INSTRUCTIONS FOR THE TASK: In the records below, find each line holding the word "Some" and copy it.

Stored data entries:
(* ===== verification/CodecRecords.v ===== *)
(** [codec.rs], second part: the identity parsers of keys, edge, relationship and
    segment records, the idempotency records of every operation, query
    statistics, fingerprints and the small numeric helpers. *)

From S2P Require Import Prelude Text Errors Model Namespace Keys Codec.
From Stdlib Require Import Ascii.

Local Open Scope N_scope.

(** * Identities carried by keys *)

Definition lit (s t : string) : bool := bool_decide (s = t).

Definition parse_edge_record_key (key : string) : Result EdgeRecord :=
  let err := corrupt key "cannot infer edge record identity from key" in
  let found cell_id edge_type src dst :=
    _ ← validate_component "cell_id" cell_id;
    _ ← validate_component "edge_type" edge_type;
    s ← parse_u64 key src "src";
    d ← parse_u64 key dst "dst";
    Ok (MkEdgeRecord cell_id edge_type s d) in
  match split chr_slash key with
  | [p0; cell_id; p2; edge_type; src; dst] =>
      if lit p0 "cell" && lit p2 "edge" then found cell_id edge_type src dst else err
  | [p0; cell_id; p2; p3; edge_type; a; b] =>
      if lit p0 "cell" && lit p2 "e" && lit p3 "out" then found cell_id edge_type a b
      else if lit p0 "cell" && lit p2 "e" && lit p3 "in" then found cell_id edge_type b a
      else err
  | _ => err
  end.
...
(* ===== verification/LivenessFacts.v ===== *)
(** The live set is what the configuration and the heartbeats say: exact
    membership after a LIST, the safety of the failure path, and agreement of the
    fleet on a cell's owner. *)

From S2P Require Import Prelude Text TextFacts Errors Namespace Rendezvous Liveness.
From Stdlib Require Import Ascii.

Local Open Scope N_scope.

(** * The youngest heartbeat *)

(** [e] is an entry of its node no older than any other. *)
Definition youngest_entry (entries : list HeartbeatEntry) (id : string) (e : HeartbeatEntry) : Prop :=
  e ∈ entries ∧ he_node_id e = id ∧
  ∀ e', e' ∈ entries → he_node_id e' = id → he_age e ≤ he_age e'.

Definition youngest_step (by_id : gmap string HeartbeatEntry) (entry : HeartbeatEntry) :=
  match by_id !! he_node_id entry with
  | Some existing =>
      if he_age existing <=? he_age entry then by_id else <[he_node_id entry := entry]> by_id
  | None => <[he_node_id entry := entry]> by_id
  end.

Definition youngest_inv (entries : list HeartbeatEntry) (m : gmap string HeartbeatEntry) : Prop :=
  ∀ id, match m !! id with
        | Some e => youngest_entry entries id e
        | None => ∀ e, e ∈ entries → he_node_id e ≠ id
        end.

SOLUTION TO THIS PROBLEM:
  | Some existing =>
        | Some e => youngest_entry entries id e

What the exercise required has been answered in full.